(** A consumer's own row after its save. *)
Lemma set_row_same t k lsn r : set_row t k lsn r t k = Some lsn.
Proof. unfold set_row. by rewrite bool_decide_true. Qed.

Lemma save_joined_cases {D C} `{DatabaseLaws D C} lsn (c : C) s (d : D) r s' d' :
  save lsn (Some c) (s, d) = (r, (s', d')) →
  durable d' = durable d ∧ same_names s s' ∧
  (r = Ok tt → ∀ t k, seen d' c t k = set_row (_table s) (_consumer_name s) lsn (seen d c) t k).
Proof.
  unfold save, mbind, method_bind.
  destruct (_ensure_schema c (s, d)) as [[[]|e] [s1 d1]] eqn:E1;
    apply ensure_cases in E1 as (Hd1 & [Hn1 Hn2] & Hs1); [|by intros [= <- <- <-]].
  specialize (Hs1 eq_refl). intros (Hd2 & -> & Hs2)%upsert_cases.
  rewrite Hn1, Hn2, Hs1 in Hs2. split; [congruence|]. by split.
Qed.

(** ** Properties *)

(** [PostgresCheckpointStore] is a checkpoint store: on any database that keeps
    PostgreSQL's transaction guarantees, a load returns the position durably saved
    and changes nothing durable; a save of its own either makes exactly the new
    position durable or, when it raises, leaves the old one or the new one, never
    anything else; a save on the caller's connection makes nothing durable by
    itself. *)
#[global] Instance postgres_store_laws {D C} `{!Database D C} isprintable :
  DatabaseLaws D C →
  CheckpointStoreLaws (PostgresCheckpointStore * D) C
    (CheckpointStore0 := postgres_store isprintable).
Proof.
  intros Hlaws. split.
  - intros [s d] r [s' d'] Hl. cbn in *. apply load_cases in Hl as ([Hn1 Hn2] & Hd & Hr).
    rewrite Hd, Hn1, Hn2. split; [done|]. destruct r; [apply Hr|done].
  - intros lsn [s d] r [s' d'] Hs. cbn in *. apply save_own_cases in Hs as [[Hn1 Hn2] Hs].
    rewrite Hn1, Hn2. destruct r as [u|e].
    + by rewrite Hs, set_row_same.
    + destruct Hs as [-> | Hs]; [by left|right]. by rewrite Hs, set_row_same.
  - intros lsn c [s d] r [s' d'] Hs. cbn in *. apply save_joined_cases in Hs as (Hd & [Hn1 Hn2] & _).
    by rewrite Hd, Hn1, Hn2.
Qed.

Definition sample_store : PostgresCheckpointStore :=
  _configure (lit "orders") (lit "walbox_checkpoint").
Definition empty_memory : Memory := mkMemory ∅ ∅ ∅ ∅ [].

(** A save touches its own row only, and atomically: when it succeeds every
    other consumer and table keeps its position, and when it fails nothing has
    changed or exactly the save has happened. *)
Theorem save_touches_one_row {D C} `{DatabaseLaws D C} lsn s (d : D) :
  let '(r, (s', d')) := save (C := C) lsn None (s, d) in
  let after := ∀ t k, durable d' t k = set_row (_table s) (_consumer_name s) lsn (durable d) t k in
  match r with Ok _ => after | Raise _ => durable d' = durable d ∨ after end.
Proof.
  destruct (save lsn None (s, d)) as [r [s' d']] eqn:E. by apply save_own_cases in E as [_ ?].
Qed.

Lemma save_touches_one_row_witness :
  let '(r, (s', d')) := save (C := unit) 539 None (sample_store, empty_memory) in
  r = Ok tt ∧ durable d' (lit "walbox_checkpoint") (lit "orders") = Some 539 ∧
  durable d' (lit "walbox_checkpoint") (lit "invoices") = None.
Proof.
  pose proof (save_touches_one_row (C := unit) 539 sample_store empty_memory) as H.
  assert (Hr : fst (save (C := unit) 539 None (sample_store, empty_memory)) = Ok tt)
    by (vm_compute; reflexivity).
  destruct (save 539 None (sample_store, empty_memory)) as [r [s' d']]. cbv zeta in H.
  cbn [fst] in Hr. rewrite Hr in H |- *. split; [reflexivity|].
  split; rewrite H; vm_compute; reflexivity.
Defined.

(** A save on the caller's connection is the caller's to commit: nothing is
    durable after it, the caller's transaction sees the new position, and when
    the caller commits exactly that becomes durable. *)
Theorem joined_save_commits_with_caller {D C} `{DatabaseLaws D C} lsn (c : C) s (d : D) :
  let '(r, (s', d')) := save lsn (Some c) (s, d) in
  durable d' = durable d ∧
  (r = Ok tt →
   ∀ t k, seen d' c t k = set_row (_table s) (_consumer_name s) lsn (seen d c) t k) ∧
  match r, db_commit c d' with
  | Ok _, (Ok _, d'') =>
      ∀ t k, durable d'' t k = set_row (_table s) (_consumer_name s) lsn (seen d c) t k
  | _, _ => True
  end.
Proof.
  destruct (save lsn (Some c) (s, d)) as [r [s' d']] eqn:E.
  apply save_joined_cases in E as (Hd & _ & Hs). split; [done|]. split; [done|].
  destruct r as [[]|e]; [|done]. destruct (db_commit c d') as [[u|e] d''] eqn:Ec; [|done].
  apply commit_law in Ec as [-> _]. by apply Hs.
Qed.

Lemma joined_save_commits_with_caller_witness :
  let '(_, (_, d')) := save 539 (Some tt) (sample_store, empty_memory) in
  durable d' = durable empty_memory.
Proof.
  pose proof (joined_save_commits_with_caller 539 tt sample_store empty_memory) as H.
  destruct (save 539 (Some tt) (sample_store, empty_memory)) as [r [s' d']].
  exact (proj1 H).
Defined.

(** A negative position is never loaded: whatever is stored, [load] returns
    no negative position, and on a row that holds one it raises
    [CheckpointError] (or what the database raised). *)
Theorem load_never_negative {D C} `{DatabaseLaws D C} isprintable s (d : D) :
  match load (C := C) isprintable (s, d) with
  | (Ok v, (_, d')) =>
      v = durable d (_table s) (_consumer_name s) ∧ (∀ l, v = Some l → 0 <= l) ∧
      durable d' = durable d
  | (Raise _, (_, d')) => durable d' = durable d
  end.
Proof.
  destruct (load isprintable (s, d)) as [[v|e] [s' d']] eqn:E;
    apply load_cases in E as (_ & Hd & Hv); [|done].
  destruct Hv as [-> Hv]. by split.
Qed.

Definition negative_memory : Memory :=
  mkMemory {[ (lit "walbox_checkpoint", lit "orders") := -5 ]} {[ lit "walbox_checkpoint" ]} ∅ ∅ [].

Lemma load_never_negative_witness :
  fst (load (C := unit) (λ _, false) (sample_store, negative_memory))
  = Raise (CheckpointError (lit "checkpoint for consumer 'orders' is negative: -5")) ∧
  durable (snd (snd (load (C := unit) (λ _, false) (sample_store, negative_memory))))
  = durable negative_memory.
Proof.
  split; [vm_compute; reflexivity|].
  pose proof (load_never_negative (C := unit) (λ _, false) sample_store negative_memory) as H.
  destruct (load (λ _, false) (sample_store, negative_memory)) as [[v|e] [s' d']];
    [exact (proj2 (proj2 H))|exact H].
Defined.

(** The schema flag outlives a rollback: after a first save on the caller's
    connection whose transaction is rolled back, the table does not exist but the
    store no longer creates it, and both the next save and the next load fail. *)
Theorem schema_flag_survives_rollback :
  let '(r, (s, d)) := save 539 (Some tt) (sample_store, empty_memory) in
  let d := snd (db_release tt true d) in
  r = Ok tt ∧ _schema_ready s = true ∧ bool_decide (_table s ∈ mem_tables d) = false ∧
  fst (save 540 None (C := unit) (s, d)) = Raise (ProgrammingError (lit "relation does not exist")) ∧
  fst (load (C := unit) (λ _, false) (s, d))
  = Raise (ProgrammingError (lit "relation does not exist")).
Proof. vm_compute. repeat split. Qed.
○ ○ ○
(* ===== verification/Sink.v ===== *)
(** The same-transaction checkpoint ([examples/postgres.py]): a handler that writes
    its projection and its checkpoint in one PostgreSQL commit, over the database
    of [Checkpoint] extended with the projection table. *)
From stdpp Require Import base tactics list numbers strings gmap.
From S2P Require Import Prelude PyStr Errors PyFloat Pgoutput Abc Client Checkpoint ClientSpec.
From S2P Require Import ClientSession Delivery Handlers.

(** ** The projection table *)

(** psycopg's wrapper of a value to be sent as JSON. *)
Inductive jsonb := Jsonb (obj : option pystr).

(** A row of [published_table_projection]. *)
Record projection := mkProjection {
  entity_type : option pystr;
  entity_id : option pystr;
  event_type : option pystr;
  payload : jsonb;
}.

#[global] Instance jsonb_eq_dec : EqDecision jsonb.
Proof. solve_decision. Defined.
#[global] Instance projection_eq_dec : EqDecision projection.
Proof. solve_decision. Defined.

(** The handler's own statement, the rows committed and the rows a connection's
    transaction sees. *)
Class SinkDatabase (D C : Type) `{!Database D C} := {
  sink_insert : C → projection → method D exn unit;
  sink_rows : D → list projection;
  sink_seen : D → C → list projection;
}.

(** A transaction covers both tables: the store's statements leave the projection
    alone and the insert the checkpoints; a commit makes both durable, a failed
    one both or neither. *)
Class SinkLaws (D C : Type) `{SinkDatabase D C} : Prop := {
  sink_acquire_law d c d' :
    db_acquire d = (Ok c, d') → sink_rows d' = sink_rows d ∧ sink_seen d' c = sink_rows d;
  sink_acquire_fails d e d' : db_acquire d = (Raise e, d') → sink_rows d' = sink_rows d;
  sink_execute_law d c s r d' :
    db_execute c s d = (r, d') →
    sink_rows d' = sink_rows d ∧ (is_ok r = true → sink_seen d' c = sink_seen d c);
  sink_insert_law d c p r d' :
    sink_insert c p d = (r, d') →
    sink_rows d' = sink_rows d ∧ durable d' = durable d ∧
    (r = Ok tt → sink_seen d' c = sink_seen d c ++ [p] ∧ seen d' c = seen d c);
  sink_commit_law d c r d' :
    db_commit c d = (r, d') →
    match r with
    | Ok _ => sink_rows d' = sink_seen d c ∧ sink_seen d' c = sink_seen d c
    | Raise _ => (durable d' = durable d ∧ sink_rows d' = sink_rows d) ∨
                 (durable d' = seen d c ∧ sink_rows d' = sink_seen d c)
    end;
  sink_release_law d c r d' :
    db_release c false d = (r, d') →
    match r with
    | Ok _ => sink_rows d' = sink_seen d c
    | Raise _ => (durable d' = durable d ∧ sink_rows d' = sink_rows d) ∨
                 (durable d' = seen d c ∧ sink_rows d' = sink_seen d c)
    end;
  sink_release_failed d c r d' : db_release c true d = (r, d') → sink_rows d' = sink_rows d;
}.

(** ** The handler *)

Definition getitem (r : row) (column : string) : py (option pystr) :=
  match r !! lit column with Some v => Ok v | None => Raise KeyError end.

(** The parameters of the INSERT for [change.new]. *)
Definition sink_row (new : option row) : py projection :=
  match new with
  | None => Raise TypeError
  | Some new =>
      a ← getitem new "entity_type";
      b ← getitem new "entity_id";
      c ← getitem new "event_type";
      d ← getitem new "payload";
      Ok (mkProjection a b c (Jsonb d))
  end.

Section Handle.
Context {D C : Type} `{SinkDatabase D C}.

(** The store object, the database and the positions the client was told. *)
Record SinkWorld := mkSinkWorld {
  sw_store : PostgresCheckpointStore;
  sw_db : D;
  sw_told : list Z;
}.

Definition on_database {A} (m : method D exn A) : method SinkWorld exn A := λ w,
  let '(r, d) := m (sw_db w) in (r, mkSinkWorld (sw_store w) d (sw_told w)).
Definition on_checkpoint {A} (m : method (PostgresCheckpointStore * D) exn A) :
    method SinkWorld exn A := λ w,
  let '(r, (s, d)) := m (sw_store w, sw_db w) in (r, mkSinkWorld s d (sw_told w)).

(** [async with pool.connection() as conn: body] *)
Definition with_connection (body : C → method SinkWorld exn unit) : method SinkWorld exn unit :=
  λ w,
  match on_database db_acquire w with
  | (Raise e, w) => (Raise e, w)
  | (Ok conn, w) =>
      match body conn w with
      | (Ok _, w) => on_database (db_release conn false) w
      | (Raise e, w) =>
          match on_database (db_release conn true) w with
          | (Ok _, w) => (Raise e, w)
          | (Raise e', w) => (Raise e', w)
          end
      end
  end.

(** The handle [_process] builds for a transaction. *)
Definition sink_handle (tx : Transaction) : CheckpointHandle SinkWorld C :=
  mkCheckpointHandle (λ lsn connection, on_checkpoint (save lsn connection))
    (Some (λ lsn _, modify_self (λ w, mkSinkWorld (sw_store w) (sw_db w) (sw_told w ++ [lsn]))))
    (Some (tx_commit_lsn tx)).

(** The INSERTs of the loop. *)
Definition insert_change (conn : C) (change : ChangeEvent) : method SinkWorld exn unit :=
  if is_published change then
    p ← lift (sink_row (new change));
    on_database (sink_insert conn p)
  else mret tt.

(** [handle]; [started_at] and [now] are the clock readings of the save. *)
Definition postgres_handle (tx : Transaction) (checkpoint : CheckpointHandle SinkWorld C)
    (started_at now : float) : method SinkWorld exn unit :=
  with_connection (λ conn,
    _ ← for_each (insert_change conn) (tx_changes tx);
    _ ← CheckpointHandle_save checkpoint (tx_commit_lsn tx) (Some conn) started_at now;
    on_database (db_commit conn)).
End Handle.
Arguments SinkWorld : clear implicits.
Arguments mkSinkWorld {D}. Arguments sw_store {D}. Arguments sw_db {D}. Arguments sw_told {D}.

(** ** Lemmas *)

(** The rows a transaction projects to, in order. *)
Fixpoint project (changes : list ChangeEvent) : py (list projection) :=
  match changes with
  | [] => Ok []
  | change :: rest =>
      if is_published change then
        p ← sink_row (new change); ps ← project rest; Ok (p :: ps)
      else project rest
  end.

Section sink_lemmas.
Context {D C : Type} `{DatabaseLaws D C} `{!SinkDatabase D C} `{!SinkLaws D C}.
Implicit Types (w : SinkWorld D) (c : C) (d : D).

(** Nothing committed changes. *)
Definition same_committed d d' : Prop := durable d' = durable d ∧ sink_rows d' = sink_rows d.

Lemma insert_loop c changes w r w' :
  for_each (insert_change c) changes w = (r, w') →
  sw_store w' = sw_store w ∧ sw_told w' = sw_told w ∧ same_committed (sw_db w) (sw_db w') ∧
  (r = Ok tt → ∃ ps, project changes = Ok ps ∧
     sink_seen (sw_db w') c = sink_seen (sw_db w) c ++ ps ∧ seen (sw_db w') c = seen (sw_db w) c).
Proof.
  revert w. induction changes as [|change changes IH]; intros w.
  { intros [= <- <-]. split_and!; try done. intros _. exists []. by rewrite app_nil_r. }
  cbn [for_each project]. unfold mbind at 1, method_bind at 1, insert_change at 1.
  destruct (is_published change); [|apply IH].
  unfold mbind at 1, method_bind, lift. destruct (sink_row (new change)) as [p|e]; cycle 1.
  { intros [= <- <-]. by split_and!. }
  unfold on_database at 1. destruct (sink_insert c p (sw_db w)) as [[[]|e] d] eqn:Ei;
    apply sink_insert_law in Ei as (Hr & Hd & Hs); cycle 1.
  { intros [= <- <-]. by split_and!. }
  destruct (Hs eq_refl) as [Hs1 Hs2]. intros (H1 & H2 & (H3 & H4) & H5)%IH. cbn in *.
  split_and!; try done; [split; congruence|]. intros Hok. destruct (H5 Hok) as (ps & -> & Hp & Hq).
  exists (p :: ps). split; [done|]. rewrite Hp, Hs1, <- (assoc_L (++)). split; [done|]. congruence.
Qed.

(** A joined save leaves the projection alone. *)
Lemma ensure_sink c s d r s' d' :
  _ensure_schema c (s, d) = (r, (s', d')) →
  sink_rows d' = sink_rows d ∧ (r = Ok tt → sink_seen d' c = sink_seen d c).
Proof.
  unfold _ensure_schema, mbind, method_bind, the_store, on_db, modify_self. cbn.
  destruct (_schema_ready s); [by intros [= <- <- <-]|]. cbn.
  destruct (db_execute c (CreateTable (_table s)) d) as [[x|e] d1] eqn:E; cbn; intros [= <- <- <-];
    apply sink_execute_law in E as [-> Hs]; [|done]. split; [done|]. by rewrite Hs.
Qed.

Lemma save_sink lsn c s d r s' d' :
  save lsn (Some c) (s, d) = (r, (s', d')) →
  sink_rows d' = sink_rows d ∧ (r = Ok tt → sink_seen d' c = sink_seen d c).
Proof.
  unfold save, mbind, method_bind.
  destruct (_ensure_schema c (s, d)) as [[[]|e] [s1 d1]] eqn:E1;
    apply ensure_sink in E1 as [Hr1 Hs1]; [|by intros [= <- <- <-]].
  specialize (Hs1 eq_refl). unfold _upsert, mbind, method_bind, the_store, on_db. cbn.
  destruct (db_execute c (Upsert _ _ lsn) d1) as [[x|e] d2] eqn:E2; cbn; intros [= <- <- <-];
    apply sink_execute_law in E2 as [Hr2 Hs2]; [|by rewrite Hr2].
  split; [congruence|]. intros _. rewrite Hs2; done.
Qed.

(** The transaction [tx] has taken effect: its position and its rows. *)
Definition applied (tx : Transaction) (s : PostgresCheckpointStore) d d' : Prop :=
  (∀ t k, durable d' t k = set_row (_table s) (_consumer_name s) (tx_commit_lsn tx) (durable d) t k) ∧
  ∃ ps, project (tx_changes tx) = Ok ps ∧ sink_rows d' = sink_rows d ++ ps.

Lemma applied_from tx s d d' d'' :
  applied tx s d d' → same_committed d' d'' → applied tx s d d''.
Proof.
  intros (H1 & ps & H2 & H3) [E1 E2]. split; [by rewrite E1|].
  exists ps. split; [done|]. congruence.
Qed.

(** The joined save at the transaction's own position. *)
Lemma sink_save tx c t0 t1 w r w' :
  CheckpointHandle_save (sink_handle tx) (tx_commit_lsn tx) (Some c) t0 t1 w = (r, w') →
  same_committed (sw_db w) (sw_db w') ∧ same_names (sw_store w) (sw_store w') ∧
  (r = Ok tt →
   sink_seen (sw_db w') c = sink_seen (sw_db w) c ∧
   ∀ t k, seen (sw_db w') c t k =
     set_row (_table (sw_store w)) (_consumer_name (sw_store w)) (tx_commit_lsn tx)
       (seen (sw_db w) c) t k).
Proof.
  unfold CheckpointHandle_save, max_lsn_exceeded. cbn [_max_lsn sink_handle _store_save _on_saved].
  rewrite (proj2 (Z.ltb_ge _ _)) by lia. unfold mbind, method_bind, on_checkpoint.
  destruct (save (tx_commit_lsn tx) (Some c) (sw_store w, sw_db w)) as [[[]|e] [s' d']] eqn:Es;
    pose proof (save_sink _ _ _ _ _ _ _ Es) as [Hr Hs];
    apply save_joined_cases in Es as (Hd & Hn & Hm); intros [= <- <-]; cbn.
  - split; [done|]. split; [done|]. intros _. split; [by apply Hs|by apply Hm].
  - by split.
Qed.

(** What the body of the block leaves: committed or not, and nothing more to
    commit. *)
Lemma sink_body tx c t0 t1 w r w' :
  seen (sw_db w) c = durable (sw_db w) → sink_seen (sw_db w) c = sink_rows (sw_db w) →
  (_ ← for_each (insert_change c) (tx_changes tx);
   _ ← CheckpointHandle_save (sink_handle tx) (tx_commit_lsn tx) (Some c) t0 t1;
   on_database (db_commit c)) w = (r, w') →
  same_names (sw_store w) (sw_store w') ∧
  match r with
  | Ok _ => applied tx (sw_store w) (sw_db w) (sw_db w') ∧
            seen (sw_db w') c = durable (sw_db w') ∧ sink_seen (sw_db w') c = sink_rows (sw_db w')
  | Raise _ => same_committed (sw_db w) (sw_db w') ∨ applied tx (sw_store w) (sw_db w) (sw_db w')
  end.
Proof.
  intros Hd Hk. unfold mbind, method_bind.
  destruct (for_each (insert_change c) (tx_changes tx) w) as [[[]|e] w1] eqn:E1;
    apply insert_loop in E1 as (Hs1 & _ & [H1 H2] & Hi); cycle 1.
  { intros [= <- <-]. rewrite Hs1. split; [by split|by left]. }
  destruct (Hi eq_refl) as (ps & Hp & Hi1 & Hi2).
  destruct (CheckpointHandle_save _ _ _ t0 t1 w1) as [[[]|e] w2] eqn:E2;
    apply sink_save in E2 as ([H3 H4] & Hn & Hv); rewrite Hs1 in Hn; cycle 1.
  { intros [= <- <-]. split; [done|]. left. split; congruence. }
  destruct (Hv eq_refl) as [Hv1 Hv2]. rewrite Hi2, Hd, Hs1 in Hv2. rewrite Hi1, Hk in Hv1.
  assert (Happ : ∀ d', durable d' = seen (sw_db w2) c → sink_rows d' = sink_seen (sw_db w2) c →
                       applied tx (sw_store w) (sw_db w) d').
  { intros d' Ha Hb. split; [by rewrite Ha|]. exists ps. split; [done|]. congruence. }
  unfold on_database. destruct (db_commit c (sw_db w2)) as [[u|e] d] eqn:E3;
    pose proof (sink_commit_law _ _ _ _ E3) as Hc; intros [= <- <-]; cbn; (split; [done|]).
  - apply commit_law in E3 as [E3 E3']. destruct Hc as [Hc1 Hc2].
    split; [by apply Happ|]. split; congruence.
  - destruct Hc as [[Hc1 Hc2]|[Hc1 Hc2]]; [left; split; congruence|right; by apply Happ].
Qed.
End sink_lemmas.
○ ○ ○
**About this exercise**
Reproduce exactly the section above that begins at the line containing "(** A consumer's own row after its save. *)" and ends at the line containing "(** ** Properties *)", leaving out all other lines.

**Response to this task**
(** A consumer's own row after its save. *)
Lemma set_row_same t k lsn r : set_row t k lsn r t k = Some lsn.
Proof. unfold set_row. by rewrite bool_decide_true. Qed.

Lemma save_joined_cases {D C} `{DatabaseLaws D C} lsn (c : C) s (d : D) r s' d' :
  save lsn (Some c) (s, d) = (r, (s', d')) →
  durable d' = durable d ∧ same_names s s' ∧
  (r = Ok tt → ∀ t k, seen d' c t k = set_row (_table s) (_consumer_name s) lsn (seen d c) t k).
Proof.
  unfold save, mbind, method_bind.
  destruct (_ensure_schema c (s, d)) as [[[]|e] [s1 d1]] eqn:E1;
    apply ensure_cases in E1 as (Hd1 & [Hn1 Hn2] & Hs1); [|by intros [= <- <- <-]].
  specialize (Hs1 eq_refl). intros (Hd2 & -> & Hs2)%upsert_cases.
  rewrite Hn1, Hn2, Hs1 in Hs2. split; [congruence|]. by split.
Qed.

(** ** Properties *)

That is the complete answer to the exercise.